Ценный вклад в историографию народничества внесли за то же время, с конца 50-х по начало 70-х годов, философы, социологи, литературоведы, экономисты[53]. Словом, изучение народнических сюжетов шло тогда с нарастающей активностью и вглубь, и вширь. Исследовались как общероссийские аспекты народничества, так и местные его проявления. Только по революционно-народнической проблематике защитили в СССР докторские диссертации: В.Ф. Антонов, Э.С. Виленская, Б.С. Итенберг, М.Г. Седов, П.С. Ткаченко (Москва), С.С. Волк, Н.В. Осьмаков (Ленинград), И.В. Порох, Н.А. Троицкий, В.В. Широкова (Саратов), Р.В. Филиппов (Петрозаводск), М.Д. Карпачев (Воронеж), В.А. Виноградов (Свердловск), Л.Г. Сухотина (Томск), Б.Г. Михайлов (Вологда), И.С. Вахрушев (Ижевск), Л.П. Рощевская (Сыктывкар), В.П. Крикунов (Грозный), А.И. Пашук (Киев), З.В. Першина (Одесса), З.Л. Швелидзе (Тбилиси), В.З. Галиев (Алма-Ата).

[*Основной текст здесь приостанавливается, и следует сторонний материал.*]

(** C5.  [prepare_context] ends with [set_component_id]: afterwards the
    parent component id of the context is the value its current component
    id had before the call ([None] when there was none) and the current
    component id is the new one.  Hence, when a renderer enters [A], then
    [B], then [C], each on a layer of its own, the context shows [C] with
    parent [B]; back on the layer of [B] it shows [B] with parent [A]; and
    back on the layer of [A] it shows [A] with no parent. *)
Theorem prepare_context_parent_chain :
  (∀ (behavior : SlotContextBehavior) (h : heap) (c : loc) (ds : list loc)
     (top : loc) (d : gmap string val) (outer_context : val)
     (component_id : string) (previous : val),
     scope h c ds top d →
     outer_ok h outer_context →
     assoc_ok h ds top →
     ctx_get c _CURRENT_COMP_KEY VNone h = Ok previous h →
     ∃ h',
       prepare_context behavior c outer_context component_id h = Ok () h' ∧
       ctx_get c _PARENT_COMP_KEY VNone h' = Ok previous h' ∧
       ctx_get c _CURRENT_COMP_KEY VNone h' = Ok (VStr component_id) h') ∧
  (∀ (behavior : SlotContextBehavior) (h : heap) (c : loc) (ds : list loc)
     (top : loc) (d : gmap string val) (outer_a outer_b outer_c : val)
     (id_a id_b id_c : string),
     scope h c ds top d →
     context_or_none h outer_a →
     context_or_none h outer_b →
     context_or_none h outer_c →
     assoc_ok h ds top →
     ctx_get c _CURRENT_COMP_KEY VNone h = Ok VNone h →
     ∃ h',
       nest_and_walk_back behavior c outer_a outer_b outer_c id_a id_b id_c h
       = Ok [ (VStr id_c, VStr id_b); (VStr id_b, VStr id_a); (VStr id_a, VNone) ] h').
Proof.
  split.
  - intros behavior h c ds top d outer_context component_id previous
      Hs Hok Hassoc Hprev.
    rewrite (ctx_get_Ok h c ds) in Hprev; [|apply Hs..]. injection Hprev as Hprev.
    destruct (prepare_context_spec behavior h c ds top d outer_context component_id
                Hs Hok Hassoc)
      as (h' & d' & Hrun & Hs' & _ & _ & Hcur & Hpar & _).
    exists h'. split_and!; [done|..].
    + rewrite (ctx_get_Ok h' c ds); [|apply Hs'..].
      by rewrite (visible_top h' c ds top d' _ _ Hs' Hpar), Hprev.
    + rewrite (ctx_get_Ok h' c ds); [|apply Hs'..].
      by rewrite (visible_top h' c ds top d' _ _ Hs' Hcur).
  - intros behavior h c ds top d outer_a outer_b outer_c id_a id_b id_c
      Hs Ha Hb Hc Hassoc Htop.
    rewrite (ctx_get_Ok h c ds) in Htop; [|apply Hs..]. injection Htop as Htop.
    (* the layer of [A] *)
    destruct (push_step h c ds top d Hs) as (h1 & Hpush1 & Hs1 & Hvis1 & Hframe1).
    pose proof (assoc_ok_push h h1 c ds top d Hs Hvis1 Hframe1 Hassoc) as Hassoc1.
    assert (∀ v, context_or_none h v → context_or_none h1 v) as Hkeep1.
    { intros v. eapply context_or_none_push; [done|apply Hs1|apply Hs1|done]. }
    destruct (enter_step behavior h1 c _ _ _ outer_a id_a Hs1 (Hkeep1 _ Ha) Hassoc1)
      as (h2 & d2 & Henter2 & Hs2 & Hun2 & Hcur2 & Hpar2 & Hassoc2).
    rewrite Hvis1, Htop in Hpar2.
    assert (∀ v, context_or_none h v → context_or_none h2 v) as Hkeep2.
    { intros v Hv. eapply context_or_none_unchanged;
        [exact Hun2|apply Hs1|apply Hs2|by apply Hkeep1]. }
    (* the layer of [B] *)
    destruct (push_step h2 c _ _ d2 Hs2) as (h3 & Hpush3 & Hs3 & Hvis3 & Hframe3).
    pose proof (assoc_ok_push h2 h3 c _ _ d2 Hs2 Hvis3 Hframe3 Hassoc2) as Hassoc3.
    assert (∀ v, context_or_none h v → context_or_none h3 v) as Hkeep3.
    { intros v Hv. eapply context_or_none_push;
        [exact Hs2|apply Hs3|apply Hs3|done|by apply Hkeep2]. }
    destruct (enter_step behavior h3 c _ _ _ outer_b id_b Hs3 (Hkeep3 _ Hb) Hassoc3)
      as (h4 & d4 & Henter4 & Hs4 & Hun4 & Hcur4 & Hpar4 & Hassoc4).
    rewrite Hvis3, (visible_top h2 c _ _ d2 _ _ Hs2 Hcur2) in Hpar4. simpl in Hpar4.
    assert (∀ v, context_or_none h v → context_or_none h4 v) as Hkeep4.
    { intros v Hv. eapply context_or_none_unchanged;
        [exact Hun4|apply Hs3|apply Hs4|by apply Hkeep3]. }
    (* the layer of [C] *)
    destruct (push_step h4 c _ _ d4 Hs4) as (h5 & Hpush5 & Hs5 & Hvis5 & Hframe5).
    pose proof (assoc_ok_push h4 h5 c _ _ d4 Hs4 Hvis5 Hframe5 Hassoc4) as Hassoc5.
    assert (∀ v, context_or_none h v → context_or_none h5 v) as Hkeep5.
    { intros v Hv. eapply context_or_none_push;
        [exact Hs4|apply Hs5|apply Hs5|done|by apply Hkeep4]. }
    destruct (enter_step behavior h5 c _ _ _ outer_c id_c Hs5 (Hkeep5 _ Hc) Hassoc5)
      as (h6 & d6 & Henter6 & Hs6 & Hun6 & Hcur6 & Hpar6 & _).
    rewrite Hvis5, (visible_top h4 c _ _ d4 _ _ Hs4 Hcur4) in Hpar6. simpl in Hpar6.
    (* the layers of [B] and of [A] are as they were left *)
    assert (length h ≠ c ∧ length h2 ≠ c ∧ length h4 ≠ c) as (Hn1 & Hn3 & Hn5).
    { split_and!.
      - exact (lookup_kind_ne h1 _ _ _ _ (scope_top _ _ _ _ _ Hs1) (scope_ctx _ _ _ _ _ Hs1)).
      - exact (lookup_kind_ne h3 _ _ _ _ (scope_top _ _ _ _ _ Hs3) (scope_ctx _ _ _ _ _ Hs3)).
      - exact (lookup_kind_ne h5 _ _ _ _ (scope_top _ _ _ _ _ Hs5) (scope_ctx _ _ _ _ _ Hs5)). }
    assert (length h < length h2 ∧ length h2 < length h4) as [Hlt1 Hlt2].
    { pose proof (scope_top _ _ _ _ _ Hs2) as Ht2.
      pose proof (scope_top _ _ _ _ _ Hs4) as Ht4.
      apply lookup_lt_Some in Ht2, Ht4. done. }
    assert (h6 !! length h2 = Some (ODict d4)) as Hb6.
    { apply Hun6; [lia|]. apply Hframe5; [done|]. apply Hs4. }
    assert (h6 !! length h = Some (ODict d2)) as Ha6.
    { apply Hun6; [lia|]. apply Hframe5; [done|].
      apply Hun4; [lia|]. apply Hframe3; [done|]. apply Hs2. }
    (* the way back *)
    destruct (pop_step h6 c ((ds ++ [length h]) ++ [length h2]) (length h4) d6
                (length h2) d4 Hs6) as [Hpop7 Hs7]; [by rewrite last_snoc|done|].
    set (h7 := <[c := OCtx ((ds ++ [length h]) ++ [length h2])]> h6) in *.
    assert (h7 !! length h = Some (ODict d2)) as Ha7.
    { unfold h7. by rewrite list_lookup_insert_ne. }
    destruct (pop_step h7 c (ds ++ [length h]) (length h2) d4 (length h) d2 Hs7)
      as [Hpop8 Hs8]; [by rewrite last_snoc|done|].
    eexists. unfold nest_and_walk_back.
    run_with Hpush1. run_with Henter2. run_with Hpush3. run_with Henter4.
    run_with Hpush5. run_with Henter6.
    run_with (component_ids_Ok h6 c _ _ d6 _ _ Hs6 Hcur6 Hpar6).
    run_with Hpop7.
    run_with (component_ids_Ok h7 c _ _ d4 _ _ Hs7 Hcur4 Hpar4).
    run_with Hpop8.
    run_with (component_ids_Ok _ c _ _ d2 _ _ Hs8 Hcur2 Hpar2).
    reflexivity.
Qed.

Однако за 30 50-е годы принижение народничества пустило столь глубокие корни, что изжить его полностью не удалось, оно сказывается до сих пор и в научной, и в учебной, и в художественной литературе. Иные исследователи и после 1956 г. по старинке воспринимали народничество как нечто зазорное, пытаясь если не принизить, то хотя бы сузить его значение. Выставлять народников не столько борцами против царизма, сколько врагами социал-демократии, как это делалось ранее, после XX съезда КПСС стало невозможным. С 1956 г. даже закоснелые хулители народничества были вынуждены признавать, что революционные народники это борцы против царизма и предшественники социал-демократии в России. Но такие признания обычно сопровождались оговорками двоякого рода.
Одни критики народничества старались оторвать от революционно-народнической почвы Герцена, Чернышевского и заодно весь круг их соратников, революционеров 60-х годов, ограничивали само понятие «революционное народничество» рамками 70-х годов, дабы порицать слабости и ошибки народников без риска скомпрометировать вместе с ними великого Герцена и великого Чернышевского, оскорбить память «великих». Эти ученые договаривались до того, что Чернышевский-де «еще в 60-е годы (?? Н.Т.) () подверг критике () народовольческие иллюзии о всесилии (? Н.Т.) террора»[54]. Поскольку известно, что Ленин называл Чернышевского одним из «родоначальников народничества»[55], советские критики народников, не желая полемизировать с Лениным, попадали в неловкое положение, как это случилось, например, с Е.М. Филатовой, которая не нашла ничего лучше следующего тезиса: да, Чернышевский «родоначальник народничества» («Magister dixit» что делать?), но не народник[56].
Другие критики народничества признают, что революционно-народническая идеология господствовала в русском освободительном движении не только в 70-е, но и в 60-е годы, начиная с Герцена и Чернышевского. Они отмечают и прогрессивность идейных исканий, и последовательный демократизм, и боевитость программ, и невиданный прежде размах борьбы, и героизм революционных народников, т.е. как будто все признают и отмечают, но упор делают не на силе, а на слабости героев народничества, не на том, что они дали, по сравнению с предшественниками, а на том, чего они не дали, сравнительно с преемниками. Самый выразительный пример такой исследовательской позиции книга С.С. Волка «Народная воля».